# WORK TASK:
Reproduce the first line of the material below and each line after it, exactly, through the line containing "Ret ((fun bs => (bs, 12))", and give nothing more.
RECORDS TO USE Start Marker
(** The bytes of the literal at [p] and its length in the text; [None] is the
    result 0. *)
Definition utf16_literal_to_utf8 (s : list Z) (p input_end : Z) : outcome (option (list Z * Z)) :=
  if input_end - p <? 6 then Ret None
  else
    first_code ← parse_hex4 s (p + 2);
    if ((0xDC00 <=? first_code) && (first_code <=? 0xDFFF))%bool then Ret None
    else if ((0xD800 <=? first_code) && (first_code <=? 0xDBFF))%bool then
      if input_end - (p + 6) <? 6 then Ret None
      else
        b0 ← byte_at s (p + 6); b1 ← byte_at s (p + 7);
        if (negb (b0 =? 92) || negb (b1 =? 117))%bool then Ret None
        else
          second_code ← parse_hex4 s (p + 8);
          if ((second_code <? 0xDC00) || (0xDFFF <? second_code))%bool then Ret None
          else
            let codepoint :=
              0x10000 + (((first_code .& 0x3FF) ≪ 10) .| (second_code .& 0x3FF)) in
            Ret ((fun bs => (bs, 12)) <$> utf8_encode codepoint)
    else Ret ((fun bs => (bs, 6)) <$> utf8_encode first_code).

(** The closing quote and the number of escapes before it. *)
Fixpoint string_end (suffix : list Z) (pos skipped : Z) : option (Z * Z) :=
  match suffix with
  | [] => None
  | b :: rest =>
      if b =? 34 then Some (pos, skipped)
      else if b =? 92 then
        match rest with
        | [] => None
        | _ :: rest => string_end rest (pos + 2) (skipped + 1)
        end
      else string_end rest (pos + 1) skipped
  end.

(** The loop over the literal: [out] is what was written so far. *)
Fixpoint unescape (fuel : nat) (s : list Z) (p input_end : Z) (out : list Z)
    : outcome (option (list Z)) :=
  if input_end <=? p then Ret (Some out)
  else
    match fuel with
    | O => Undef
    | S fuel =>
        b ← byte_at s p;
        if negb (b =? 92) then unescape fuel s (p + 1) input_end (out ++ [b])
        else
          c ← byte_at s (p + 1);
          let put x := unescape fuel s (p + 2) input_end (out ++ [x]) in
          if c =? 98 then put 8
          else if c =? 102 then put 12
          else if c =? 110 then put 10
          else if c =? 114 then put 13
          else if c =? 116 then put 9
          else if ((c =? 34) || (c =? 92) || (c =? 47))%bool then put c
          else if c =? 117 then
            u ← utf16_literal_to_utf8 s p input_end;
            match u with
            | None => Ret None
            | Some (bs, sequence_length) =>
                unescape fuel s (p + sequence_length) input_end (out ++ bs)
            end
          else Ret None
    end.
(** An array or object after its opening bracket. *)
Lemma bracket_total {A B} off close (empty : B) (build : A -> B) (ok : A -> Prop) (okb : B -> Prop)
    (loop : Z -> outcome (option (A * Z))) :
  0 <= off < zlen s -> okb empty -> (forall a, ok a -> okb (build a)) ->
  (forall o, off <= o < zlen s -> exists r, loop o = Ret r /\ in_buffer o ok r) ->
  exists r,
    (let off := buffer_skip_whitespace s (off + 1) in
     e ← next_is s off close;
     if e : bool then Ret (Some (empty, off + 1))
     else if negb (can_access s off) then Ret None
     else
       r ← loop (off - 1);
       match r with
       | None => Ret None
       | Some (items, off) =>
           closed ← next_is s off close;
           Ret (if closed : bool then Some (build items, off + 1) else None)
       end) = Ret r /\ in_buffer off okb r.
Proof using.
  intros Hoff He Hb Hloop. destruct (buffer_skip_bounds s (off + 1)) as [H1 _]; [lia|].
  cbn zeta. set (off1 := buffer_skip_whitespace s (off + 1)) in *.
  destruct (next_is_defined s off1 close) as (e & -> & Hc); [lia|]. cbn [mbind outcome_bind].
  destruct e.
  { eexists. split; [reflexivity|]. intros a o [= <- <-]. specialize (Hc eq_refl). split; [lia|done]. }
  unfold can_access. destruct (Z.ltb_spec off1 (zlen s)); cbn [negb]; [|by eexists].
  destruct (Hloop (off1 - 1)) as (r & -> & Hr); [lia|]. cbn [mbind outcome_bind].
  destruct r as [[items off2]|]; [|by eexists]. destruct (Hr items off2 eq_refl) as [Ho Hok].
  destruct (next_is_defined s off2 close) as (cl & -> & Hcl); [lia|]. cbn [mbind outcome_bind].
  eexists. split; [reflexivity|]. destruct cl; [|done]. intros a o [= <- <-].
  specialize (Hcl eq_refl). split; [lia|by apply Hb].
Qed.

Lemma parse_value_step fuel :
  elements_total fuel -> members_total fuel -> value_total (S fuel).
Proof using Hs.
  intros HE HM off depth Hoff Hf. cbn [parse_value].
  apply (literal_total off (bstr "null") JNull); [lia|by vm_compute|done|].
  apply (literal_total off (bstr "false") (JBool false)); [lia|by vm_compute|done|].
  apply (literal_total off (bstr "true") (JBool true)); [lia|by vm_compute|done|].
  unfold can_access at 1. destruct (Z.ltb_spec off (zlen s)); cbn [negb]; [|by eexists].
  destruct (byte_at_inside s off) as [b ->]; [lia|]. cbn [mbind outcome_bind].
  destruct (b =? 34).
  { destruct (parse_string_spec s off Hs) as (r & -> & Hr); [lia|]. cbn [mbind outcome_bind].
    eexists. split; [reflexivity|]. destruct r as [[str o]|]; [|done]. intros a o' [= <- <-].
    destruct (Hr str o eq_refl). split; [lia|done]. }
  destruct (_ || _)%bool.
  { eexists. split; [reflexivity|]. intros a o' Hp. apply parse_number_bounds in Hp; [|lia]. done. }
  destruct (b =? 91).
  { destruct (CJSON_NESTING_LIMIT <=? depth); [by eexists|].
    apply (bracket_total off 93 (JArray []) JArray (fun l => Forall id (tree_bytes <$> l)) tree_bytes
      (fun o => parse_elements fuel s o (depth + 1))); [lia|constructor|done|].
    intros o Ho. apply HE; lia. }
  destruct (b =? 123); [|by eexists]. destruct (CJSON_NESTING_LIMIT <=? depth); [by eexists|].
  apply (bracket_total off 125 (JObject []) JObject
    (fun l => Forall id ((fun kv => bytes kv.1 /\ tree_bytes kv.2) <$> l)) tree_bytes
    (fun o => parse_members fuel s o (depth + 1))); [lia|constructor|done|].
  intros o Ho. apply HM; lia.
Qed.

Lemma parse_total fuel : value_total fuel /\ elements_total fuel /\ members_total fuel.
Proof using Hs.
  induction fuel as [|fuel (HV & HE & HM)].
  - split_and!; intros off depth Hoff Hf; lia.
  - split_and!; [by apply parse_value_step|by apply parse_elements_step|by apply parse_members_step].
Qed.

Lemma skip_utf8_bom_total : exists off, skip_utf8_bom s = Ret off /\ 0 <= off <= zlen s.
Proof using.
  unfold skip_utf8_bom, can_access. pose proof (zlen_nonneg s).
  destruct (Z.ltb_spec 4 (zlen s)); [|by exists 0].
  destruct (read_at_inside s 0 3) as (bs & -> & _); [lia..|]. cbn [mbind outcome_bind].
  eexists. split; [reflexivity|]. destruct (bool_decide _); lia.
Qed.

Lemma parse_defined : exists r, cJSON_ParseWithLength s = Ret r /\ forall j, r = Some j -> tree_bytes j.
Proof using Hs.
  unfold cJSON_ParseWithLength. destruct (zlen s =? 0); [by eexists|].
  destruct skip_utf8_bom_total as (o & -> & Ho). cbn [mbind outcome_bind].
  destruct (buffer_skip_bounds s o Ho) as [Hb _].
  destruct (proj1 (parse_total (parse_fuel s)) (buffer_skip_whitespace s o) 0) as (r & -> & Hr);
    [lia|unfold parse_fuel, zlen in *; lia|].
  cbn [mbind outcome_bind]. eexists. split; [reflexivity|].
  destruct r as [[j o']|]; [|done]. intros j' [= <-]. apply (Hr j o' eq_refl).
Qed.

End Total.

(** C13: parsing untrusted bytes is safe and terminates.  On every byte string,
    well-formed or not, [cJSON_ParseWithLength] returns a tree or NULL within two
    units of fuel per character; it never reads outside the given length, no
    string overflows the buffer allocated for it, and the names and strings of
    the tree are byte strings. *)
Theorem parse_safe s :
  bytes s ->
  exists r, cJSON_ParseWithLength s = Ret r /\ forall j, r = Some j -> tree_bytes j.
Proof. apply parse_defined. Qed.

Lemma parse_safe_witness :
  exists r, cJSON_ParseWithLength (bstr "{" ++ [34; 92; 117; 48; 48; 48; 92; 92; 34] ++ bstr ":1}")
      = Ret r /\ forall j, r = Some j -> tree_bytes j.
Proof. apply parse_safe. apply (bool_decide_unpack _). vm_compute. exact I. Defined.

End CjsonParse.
RECORDS TO USE End Marker
# COMPLETED TASK:
(** The bytes of the literal at [p] and its length in the text; [None] is the
    result 0. *)
Definition utf16_literal_to_utf8 (s : list Z) (p input_end : Z) : outcome (option (list Z * Z)) :=
  if input_end - p <? 6 then Ret None
  else
    first_code ← parse_hex4 s (p + 2);
    if ((0xDC00 <=? first_code) && (first_code <=? 0xDFFF))%bool then Ret None
    else if ((0xD800 <=? first_code) && (first_code <=? 0xDBFF))%bool then
      if input_end - (p + 6) <? 6 then Ret None
      else
        b0 ← byte_at s (p + 6); b1 ← byte_at s (p + 7);
        if (negb (b0 =? 92) || negb (b1 =? 117))%bool then Ret None
        else
          second_code ← parse_hex4 s (p + 8);
          if ((second_code <? 0xDC00) || (0xDFFF <? second_code))%bool then Ret None
          else
            let codepoint :=
              0x10000 + (((first_code .& 0x3FF) ≪ 10) .| (second_code .& 0x3FF)) in
            Ret ((fun bs => (bs, 12)) <$> utf8_encode codepoint)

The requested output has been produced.